***** Information shown
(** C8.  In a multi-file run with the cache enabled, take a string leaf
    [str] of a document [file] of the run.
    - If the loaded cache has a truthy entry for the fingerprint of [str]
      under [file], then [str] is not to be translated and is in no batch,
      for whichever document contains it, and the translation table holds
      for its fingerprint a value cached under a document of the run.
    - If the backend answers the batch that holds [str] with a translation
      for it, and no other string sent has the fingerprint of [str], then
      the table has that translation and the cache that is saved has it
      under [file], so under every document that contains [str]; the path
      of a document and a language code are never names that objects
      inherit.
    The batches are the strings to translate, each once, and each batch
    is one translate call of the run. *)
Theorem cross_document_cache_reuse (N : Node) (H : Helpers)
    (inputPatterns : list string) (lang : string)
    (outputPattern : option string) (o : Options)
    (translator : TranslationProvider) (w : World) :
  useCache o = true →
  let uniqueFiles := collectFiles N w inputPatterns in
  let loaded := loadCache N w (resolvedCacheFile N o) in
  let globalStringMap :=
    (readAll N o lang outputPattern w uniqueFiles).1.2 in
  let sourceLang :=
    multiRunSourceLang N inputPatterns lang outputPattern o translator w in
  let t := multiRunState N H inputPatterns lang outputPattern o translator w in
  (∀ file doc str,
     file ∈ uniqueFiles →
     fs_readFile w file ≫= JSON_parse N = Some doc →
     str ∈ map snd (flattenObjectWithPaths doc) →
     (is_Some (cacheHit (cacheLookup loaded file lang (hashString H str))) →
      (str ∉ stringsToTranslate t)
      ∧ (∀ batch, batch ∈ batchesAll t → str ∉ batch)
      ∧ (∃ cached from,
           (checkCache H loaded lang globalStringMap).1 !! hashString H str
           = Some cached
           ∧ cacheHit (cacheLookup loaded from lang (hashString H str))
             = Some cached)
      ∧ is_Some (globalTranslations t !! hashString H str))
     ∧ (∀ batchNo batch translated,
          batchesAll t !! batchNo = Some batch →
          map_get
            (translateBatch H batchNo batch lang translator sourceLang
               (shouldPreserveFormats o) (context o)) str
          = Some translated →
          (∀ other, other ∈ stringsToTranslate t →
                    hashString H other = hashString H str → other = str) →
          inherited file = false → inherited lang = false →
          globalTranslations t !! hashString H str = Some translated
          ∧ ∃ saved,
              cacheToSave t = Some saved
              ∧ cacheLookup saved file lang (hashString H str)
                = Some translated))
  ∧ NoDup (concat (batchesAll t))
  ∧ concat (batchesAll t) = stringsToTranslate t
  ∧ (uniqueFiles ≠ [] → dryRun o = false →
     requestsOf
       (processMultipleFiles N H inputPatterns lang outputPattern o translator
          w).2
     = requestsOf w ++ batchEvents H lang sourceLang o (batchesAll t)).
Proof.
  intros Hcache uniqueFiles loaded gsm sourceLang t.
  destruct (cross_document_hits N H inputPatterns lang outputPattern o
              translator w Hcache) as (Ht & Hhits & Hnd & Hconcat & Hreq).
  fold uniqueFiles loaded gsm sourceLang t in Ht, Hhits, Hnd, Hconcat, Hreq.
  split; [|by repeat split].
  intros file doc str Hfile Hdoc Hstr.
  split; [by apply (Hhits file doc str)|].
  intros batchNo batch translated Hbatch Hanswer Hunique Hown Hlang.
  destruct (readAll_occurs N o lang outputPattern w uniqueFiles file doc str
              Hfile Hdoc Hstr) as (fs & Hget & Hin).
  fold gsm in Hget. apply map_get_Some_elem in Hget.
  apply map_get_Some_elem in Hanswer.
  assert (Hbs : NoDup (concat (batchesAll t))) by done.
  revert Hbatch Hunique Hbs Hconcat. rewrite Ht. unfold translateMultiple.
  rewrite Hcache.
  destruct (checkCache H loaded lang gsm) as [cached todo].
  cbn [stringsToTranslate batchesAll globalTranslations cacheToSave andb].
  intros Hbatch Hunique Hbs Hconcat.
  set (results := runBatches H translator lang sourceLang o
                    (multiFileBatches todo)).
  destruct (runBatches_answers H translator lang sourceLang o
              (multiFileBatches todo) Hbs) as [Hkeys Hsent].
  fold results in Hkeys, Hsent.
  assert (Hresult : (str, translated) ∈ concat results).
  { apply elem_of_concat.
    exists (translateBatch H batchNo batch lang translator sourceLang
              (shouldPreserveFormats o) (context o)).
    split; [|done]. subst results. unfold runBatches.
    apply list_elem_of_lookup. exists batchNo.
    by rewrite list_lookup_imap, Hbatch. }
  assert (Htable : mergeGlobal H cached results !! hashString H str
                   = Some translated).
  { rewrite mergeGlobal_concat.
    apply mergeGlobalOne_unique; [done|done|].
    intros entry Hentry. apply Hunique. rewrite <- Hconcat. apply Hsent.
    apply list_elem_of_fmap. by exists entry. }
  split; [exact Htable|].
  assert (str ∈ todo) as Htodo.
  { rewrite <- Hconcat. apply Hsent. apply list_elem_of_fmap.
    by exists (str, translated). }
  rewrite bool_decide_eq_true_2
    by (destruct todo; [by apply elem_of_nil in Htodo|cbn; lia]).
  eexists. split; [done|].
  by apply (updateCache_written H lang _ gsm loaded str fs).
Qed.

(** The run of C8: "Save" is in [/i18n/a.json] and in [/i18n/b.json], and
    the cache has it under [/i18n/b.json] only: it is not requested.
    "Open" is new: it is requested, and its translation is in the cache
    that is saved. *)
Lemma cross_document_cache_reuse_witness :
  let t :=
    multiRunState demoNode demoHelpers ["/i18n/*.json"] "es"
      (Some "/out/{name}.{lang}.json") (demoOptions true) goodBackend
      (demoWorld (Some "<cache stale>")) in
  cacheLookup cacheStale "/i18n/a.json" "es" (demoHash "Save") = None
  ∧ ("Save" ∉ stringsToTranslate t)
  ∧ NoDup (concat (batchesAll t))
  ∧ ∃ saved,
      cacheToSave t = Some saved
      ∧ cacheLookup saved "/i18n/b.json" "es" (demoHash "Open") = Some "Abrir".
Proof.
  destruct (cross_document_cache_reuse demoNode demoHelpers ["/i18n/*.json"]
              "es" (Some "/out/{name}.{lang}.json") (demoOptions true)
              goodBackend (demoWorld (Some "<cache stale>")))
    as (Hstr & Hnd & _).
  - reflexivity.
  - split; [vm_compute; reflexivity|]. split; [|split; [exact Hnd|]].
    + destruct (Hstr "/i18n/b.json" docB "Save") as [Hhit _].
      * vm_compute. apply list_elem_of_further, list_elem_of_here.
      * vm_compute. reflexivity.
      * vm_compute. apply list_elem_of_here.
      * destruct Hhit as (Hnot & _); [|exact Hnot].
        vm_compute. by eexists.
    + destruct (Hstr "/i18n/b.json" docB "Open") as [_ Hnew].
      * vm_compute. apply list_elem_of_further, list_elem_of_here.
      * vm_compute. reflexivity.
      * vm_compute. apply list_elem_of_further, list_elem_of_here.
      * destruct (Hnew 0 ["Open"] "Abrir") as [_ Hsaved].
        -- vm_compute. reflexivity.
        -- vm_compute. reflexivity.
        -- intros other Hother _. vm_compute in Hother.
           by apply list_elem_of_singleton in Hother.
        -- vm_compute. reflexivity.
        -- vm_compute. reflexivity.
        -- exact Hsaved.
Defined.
**********
** Problem to work on **
All entries shown above should be duplicated without a single difference.

** Response area **
(** C8.  In a multi-file run with the cache enabled, take a string leaf
    [str] of a document [file] of the run.
    - If the loaded cache has a truthy entry for the fingerprint of [str]
      under [file], then [str] is not to be translated and is in no batch,
      for whichever document contains it, and the translation table holds
      for its fingerprint a value cached under a document of the run.
    - If the backend answers the batch that holds [str] with a translation
      for it, and no other string sent has the fingerprint of [str], then
      the table has that translation and the cache that is saved has it
      under [file], so under every document that contains [str]; the path
      of a document and a language code are never names that objects
      inherit.
    The batches are the strings to translate, each once, and each batch
    is one translate call of the run. *)
Theorem cross_document_cache_reuse (N : Node) (H : Helpers)
    (inputPatterns : list string) (lang : string)
    (outputPattern : option string) (o : Options)
    (translator : TranslationProvider) (w : World) :
  useCache o = true →
  let uniqueFiles := collectFiles N w inputPatterns in
  let loaded := loadCache N w (resolvedCacheFile N o) in
  let globalStringMap :=
    (readAll N o lang outputPattern w uniqueFiles).1.2 in
  let sourceLang :=
    multiRunSourceLang N inputPatterns lang outputPattern o translator w in
  let t := multiRunState N H inputPatterns lang outputPattern o translator w in
  (∀ file doc str,
     file ∈ uniqueFiles →
     fs_readFile w file ≫= JSON_parse N = Some doc →
     str ∈ map snd (flattenObjectWithPaths doc) →
     (is_Some (cacheHit (cacheLookup loaded file lang (hashString H str))) →
      (str ∉ stringsToTranslate t)
      ∧ (∀ batch, batch ∈ batchesAll t → str ∉ batch)
      ∧ (∃ cached from,
           (checkCache H loaded lang globalStringMap).1 !! hashString H str
           = Some cached
           ∧ cacheHit (cacheLookup loaded from lang (hashString H str))
             = Some cached)
      ∧ is_Some (globalTranslations t !! hashString H str))
     ∧ (∀ batchNo batch translated,
          batchesAll t !! batchNo = Some batch →
          map_get
            (translateBatch H batchNo batch lang translator sourceLang
               (shouldPreserveFormats o) (context o)) str
          = Some translated →
          (∀ other, other ∈ stringsToTranslate t →
                    hashString H other = hashString H str → other = str) →
          inherited file = false → inherited lang = false →
          globalTranslations t !! hashString H str = Some translated
          ∧ ∃ saved,
              cacheToSave t = Some saved
              ∧ cacheLookup saved file lang (hashString H str)
                = Some translated))
  ∧ NoDup (concat (batchesAll t))
  ∧ concat (batchesAll t) = stringsToTranslate t
  ∧ (uniqueFiles ≠ [] → dryRun o = false →
     requestsOf
       (processMultipleFiles N H inputPatterns lang outputPattern o translator
          w).2
     = requestsOf w ++ batchEvents H lang sourceLang o (batchesAll t)).
Proof.
  intros Hcache uniqueFiles loaded gsm sourceLang t.
  destruct (cross_document_hits N H inputPatterns lang outputPattern o
              translator w Hcache) as (Ht & Hhits & Hnd & Hconcat & Hreq).
  fold uniqueFiles loaded gsm sourceLang t in Ht, Hhits, Hnd, Hconcat, Hreq.
  split; [|by repeat split].
  intros file doc str Hfile Hdoc Hstr.
  split; [by apply (Hhits file doc str)|].
  intros batchNo batch translated Hbatch Hanswer Hunique Hown Hlang.
  destruct (readAll_occurs N o lang outputPattern w uniqueFiles file doc str
              Hfile Hdoc Hstr) as (fs & Hget & Hin).
  fold gsm in Hget. apply map_get_Some_elem in Hget.
  apply map_get_Some_elem in Hanswer.
  assert (Hbs : NoDup (concat (batchesAll t))) by done.
  revert Hbatch Hunique Hbs Hconcat. rewrite Ht. unfold translateMultiple.
  rewrite Hcache.
  destruct (checkCache H loaded lang gsm) as [cached todo].
  cbn [stringsToTranslate batchesAll globalTranslations cacheToSave andb].
  intros Hbatch Hunique Hbs Hconcat.
  set (results := runBatches H translator lang sourceLang o
                    (multiFileBatches todo)).
  destruct (runBatches_answers H translator lang sourceLang o
              (multiFileBatches todo) Hbs) as [Hkeys Hsent].
  fold results in Hkeys, Hsent.
  assert (Hresult : (str, translated) ∈ concat results).
  { apply elem_of_concat.
    exists (translateBatch H batchNo batch lang translator sourceLang
              (shouldPreserveFormats o) (context o)).
    split; [|done]. subst results. unfold runBatches.
    apply list_elem_of_lookup. exists batchNo.
    by rewrite list_lookup_imap, Hbatch. }
  assert (Htable : mergeGlobal H cached results !! hashString H str
                   = Some translated).
  { rewrite mergeGlobal_concat.
    apply mergeGlobalOne_unique; [done|done|].
    intros entry Hentry. apply Hunique. rewrite <- Hconcat. apply Hsent.
    apply list_elem_of_fmap. by exists entry. }
  split; [exact Htable|].
  assert (str ∈ todo) as Htodo.
  { rewrite <- Hconcat. apply Hsent. apply list_elem_of_fmap.
    by exists (str, translated). }
  rewrite bool_decide_eq_true_2
    by (destruct todo; [by apply elem_of_nil in Htodo|cbn; lia]).
  eexists. split; [done|].
  by apply (updateCache_written H lang _ gsm loaded str fs).
Qed.

(** The run of C8: "Save" is in [/i18n/a.json] and in [/i18n/b.json], and
    the cache has it under [/i18n/b.json] only: it is not requested.
    "Open" is new: it is requested, and its translation is in the cache
    that is saved. *)
Lemma cross_document_cache_reuse_witness :
  let t :=
    multiRunState demoNode demoHelpers ["/i18n/*.json"] "es"
      (Some "/out/{name}.{lang}.json") (demoOptions true) goodBackend
      (demoWorld (Some "<cache stale>")) in
  cacheLookup cacheStale "/i18n/a.json" "es" (demoHash "Save") = None
  ∧ ("Save" ∉ stringsToTranslate t)
  ∧ NoDup (concat (batchesAll t))
  ∧ ∃ saved,
      cacheToSave t = Some saved
      ∧ cacheLookup saved "/i18n/b.json" "es" (demoHash "Open") = Some "Abrir".
Proof.
  destruct (cross_document_cache_reuse demoNode demoHelpers ["/i18n/*.json"]
              "es" (Some "/out/{name}.{lang}.json") (demoOptions true)
              goodBackend (demoWorld (Some "<cache stale>")))
    as (Hstr & Hnd & _).
  - reflexivity.
  - split; [vm_compute; reflexivity|]. split; [|split; [exact Hnd|]].
    + destruct (Hstr "/i18n/b.json" docB "Save") as [Hhit _].
      * vm_compute. apply list_elem_of_further, list_elem_of_here.
      * vm_compute. reflexivity.
      * vm_compute. apply list_elem_of_here.
      * destruct Hhit as (Hnot & _); [|exact Hnot].
        vm_compute. by eexists.
    + destruct (Hstr "/i18n/b.json" docB "Open") as [_ Hnew].
      * vm_compute. apply list_elem_of_further, list_elem_of_here.
      * vm_compute. reflexivity.
      * vm_compute. apply list_elem_of_further, list_elem_of_here.
      * destruct (Hnew 0 ["Open"] "Abrir") as [_ Hsaved].
        -- vm_compute. reflexivity.
        -- vm_compute. reflexivity.
        -- intros other Hother _. vm_compute in Hother.
           by apply list_elem_of_singleton in Hother.
        -- vm_compute. reflexivity.
        -- vm_compute. reflexivity.
        -- exact Hsaved.
Defined.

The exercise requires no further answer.